### Data for processing

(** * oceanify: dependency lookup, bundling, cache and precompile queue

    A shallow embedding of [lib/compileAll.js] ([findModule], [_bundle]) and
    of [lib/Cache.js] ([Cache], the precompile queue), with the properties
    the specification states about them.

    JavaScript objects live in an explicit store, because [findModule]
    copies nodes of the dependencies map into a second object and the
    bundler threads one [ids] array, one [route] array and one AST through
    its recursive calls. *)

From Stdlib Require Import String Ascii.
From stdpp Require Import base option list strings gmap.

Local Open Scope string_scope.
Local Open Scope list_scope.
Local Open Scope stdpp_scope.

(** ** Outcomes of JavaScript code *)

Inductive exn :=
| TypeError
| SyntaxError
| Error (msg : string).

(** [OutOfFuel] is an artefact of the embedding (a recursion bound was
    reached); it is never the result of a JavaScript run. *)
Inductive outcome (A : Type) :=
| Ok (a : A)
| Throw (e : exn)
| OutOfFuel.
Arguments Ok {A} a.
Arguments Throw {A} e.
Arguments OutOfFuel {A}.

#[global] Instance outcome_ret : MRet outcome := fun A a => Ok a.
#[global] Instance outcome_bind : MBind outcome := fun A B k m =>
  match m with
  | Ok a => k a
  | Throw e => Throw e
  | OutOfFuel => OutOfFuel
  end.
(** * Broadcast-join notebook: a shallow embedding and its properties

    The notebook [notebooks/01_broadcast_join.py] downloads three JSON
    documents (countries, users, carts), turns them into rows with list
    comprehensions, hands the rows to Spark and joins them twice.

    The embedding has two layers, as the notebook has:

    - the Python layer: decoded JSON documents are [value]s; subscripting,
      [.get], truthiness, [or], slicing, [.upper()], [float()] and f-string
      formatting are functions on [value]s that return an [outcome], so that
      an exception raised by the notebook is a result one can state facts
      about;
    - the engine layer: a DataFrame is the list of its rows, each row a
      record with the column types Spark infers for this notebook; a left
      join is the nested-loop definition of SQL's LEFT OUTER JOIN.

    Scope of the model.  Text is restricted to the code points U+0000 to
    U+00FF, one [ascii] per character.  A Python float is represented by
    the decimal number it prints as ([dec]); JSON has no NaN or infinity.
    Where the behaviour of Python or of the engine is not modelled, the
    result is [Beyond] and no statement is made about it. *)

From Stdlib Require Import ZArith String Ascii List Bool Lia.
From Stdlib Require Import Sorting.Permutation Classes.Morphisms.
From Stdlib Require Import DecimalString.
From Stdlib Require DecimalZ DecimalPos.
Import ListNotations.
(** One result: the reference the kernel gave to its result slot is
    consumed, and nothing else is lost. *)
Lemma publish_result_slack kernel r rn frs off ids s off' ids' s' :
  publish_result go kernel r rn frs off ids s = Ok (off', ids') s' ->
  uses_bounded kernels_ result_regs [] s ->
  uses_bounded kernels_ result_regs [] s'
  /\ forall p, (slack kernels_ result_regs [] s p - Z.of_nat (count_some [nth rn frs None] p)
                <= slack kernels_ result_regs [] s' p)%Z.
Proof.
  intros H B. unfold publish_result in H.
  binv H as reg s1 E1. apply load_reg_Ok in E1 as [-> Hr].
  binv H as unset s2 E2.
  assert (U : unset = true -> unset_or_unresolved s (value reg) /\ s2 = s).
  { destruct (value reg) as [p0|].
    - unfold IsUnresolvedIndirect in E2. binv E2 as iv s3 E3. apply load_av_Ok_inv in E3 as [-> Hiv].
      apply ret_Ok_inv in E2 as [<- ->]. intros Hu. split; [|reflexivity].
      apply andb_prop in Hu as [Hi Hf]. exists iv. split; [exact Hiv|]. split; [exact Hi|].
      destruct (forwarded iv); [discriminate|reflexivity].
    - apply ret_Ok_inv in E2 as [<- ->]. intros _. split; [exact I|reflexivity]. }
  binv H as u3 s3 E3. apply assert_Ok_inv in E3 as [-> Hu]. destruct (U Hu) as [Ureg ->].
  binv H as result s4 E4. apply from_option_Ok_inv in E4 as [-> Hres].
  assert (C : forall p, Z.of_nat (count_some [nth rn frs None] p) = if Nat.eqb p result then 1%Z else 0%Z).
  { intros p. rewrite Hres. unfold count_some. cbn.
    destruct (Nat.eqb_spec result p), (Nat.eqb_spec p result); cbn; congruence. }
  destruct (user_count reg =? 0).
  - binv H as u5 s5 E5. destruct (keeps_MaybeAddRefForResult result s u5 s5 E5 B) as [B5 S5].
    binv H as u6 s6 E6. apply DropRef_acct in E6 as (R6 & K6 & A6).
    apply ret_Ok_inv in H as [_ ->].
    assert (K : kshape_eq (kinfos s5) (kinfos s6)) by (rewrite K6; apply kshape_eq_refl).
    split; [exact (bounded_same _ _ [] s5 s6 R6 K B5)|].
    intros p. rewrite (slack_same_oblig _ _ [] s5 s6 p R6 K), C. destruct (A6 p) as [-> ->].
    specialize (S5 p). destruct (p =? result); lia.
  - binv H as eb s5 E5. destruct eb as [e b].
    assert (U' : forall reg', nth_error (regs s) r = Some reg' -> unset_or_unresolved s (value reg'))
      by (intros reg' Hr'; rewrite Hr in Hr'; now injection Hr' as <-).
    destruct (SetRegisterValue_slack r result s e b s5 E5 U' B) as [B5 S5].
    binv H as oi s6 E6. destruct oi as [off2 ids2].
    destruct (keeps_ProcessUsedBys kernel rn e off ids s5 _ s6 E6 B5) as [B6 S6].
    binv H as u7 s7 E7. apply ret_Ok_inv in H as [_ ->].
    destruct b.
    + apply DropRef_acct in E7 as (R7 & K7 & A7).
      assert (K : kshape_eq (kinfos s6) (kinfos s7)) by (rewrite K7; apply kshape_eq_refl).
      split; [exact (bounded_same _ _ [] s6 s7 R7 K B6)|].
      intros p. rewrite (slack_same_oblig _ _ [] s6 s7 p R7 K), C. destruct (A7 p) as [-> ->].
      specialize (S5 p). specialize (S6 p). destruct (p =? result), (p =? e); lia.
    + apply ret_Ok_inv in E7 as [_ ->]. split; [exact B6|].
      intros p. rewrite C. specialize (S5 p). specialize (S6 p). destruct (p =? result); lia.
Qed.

######
### Data for processing

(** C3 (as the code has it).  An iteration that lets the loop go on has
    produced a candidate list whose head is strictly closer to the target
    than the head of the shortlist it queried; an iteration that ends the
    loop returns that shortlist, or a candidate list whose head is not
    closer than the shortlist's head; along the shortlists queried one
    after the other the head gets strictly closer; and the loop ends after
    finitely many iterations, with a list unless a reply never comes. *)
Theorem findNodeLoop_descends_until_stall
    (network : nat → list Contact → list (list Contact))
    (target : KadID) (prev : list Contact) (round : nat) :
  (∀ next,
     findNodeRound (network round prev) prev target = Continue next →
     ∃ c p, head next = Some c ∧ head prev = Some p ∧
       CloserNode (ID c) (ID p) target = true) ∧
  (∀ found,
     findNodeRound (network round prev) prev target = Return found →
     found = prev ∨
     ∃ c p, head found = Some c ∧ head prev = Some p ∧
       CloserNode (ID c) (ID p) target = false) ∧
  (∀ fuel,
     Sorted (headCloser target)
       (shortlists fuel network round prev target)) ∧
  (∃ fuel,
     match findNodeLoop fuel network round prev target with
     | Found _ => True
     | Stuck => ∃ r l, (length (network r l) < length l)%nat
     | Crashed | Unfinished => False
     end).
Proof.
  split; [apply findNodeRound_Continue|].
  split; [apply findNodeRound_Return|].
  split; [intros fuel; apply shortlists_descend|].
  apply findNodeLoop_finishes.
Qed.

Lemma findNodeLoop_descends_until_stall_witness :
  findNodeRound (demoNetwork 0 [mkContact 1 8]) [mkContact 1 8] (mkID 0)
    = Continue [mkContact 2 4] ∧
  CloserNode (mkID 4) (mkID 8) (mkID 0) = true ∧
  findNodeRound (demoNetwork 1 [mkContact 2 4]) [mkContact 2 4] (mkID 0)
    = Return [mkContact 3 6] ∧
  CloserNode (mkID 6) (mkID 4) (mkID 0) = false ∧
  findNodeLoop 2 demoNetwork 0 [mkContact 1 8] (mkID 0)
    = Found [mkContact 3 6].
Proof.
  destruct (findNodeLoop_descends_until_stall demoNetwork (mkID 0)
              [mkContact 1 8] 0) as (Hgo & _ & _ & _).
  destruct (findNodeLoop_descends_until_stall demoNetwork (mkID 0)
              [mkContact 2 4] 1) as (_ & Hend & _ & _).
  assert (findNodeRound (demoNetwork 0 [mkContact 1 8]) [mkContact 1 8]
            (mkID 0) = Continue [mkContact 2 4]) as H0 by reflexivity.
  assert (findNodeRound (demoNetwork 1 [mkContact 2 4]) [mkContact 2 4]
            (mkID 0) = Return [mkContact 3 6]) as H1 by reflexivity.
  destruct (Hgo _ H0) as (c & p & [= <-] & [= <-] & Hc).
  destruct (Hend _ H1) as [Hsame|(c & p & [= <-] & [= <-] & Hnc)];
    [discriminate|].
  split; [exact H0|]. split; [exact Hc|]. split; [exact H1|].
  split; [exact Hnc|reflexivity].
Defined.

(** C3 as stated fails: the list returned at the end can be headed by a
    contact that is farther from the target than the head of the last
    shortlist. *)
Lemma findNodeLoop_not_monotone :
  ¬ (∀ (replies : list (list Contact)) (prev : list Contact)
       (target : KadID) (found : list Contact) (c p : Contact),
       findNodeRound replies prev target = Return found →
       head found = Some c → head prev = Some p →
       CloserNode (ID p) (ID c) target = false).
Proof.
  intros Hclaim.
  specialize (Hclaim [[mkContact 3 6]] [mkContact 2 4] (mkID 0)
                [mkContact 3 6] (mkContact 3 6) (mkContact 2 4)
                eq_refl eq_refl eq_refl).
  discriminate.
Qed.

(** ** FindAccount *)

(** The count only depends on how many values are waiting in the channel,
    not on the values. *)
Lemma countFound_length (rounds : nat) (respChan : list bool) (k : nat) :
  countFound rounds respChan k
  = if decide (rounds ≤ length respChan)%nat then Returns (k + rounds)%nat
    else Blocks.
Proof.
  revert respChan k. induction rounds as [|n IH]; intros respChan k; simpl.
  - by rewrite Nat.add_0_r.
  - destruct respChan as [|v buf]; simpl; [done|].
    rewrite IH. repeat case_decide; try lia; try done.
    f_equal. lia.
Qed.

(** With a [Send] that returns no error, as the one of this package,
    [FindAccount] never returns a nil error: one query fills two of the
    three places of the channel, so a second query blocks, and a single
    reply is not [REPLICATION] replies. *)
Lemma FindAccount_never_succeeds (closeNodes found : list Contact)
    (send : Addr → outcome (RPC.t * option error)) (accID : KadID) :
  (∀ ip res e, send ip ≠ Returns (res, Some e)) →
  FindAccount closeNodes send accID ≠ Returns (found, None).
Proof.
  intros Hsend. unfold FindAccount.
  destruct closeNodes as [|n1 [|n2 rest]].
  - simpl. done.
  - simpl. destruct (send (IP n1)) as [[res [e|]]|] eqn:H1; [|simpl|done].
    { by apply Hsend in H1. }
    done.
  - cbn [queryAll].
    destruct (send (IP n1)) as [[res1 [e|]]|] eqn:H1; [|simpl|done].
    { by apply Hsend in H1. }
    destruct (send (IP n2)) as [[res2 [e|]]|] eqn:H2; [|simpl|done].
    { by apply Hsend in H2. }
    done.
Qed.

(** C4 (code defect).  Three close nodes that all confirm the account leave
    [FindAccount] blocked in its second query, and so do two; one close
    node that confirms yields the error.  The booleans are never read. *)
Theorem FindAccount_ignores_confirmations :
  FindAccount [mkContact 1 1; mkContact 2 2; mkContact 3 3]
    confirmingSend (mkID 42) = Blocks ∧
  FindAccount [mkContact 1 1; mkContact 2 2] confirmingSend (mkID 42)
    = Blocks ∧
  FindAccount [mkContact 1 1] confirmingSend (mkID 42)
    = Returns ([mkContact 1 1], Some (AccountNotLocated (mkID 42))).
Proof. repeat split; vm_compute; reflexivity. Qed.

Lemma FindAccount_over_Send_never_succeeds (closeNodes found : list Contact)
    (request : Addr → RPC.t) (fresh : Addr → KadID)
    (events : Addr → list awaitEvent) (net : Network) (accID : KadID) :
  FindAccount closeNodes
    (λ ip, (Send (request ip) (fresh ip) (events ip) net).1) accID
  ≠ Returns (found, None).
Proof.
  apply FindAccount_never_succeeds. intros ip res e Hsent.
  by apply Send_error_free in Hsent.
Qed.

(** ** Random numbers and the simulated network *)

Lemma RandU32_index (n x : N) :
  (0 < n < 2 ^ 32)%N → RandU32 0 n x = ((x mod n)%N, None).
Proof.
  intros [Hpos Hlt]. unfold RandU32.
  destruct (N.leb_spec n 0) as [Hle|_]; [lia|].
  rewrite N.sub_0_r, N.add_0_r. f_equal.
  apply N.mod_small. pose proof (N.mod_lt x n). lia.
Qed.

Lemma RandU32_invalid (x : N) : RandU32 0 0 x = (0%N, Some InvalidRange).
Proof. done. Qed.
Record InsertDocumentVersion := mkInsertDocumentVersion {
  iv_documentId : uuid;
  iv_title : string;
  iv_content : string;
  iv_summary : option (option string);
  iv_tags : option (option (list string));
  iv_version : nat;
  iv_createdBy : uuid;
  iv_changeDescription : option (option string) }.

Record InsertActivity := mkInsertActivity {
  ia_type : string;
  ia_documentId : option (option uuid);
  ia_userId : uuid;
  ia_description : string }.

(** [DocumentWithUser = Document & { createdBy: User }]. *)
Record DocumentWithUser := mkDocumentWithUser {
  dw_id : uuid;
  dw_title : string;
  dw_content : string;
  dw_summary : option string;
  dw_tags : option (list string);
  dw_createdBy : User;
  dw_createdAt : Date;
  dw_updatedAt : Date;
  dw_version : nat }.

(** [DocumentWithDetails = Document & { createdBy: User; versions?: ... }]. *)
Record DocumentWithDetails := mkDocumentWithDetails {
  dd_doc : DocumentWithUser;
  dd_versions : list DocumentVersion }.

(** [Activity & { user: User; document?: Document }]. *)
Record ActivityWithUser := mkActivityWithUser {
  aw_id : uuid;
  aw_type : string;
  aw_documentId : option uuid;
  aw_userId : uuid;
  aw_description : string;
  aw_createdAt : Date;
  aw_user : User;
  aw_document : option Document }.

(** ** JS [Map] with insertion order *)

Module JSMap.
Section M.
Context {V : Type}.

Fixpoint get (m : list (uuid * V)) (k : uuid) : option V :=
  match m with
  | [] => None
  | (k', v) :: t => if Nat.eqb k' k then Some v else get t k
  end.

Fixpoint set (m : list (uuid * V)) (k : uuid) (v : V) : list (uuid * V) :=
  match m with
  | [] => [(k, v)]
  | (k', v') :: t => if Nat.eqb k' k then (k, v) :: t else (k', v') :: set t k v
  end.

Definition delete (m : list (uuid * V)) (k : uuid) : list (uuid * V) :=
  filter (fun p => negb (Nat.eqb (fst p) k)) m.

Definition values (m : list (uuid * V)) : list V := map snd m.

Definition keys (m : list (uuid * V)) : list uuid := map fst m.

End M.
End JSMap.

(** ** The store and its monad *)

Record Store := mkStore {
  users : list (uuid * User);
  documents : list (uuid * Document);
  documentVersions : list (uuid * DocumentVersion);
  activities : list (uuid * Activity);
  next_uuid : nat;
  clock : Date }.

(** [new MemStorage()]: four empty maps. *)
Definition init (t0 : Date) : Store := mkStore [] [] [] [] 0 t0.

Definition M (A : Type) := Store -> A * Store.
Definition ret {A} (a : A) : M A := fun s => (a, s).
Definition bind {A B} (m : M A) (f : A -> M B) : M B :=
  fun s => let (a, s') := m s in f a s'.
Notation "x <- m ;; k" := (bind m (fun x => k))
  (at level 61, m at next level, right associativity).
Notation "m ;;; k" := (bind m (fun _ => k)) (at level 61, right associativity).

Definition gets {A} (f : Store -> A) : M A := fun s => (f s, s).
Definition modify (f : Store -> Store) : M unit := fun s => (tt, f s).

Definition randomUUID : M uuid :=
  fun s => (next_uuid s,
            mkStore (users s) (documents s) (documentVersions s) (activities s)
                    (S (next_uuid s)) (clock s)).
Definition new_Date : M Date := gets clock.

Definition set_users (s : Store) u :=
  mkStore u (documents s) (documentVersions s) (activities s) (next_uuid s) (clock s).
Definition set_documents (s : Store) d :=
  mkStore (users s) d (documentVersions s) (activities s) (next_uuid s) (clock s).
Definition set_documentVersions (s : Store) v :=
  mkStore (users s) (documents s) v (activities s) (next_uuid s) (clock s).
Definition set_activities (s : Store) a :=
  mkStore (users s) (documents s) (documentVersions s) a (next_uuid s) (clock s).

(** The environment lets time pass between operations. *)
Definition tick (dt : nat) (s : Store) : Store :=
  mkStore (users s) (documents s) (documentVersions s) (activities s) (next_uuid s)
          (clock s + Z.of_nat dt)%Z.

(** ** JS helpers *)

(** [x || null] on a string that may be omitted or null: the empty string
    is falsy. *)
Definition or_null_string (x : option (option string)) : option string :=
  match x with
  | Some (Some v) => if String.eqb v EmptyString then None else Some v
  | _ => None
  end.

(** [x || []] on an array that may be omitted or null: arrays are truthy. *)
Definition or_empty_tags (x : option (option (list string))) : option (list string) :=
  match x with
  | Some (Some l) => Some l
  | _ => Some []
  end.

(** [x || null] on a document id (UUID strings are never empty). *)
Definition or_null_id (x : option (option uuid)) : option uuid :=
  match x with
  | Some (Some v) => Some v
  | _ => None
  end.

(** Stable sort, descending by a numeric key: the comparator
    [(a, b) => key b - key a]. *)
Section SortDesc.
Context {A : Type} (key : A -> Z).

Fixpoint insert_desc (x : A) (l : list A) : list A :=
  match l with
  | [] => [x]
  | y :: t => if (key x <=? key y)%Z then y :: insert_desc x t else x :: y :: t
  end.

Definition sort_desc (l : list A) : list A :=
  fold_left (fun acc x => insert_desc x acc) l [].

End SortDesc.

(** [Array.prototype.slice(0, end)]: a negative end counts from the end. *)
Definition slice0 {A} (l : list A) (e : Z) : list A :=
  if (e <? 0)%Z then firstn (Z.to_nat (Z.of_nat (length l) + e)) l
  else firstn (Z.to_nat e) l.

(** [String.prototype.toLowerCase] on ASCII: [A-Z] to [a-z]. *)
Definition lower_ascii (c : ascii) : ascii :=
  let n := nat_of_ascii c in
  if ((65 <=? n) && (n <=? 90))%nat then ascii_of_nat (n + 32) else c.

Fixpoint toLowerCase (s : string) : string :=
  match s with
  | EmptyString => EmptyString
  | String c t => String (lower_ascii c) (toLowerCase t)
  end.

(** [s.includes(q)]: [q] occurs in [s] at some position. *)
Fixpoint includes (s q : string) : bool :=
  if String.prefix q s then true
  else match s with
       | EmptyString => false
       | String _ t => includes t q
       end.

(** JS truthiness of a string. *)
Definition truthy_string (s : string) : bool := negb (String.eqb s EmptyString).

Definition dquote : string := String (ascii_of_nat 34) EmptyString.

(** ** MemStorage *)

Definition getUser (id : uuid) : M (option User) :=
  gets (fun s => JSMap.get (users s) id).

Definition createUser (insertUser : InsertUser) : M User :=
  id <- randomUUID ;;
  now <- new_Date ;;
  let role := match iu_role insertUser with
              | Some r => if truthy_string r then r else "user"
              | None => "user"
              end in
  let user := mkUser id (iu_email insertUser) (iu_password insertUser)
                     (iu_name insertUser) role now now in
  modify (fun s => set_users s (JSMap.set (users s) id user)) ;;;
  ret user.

######

> _What you should do_: Above are the records; report how many of their lines hold the string "Python", with no other words.

> _Response for this exercise_: 3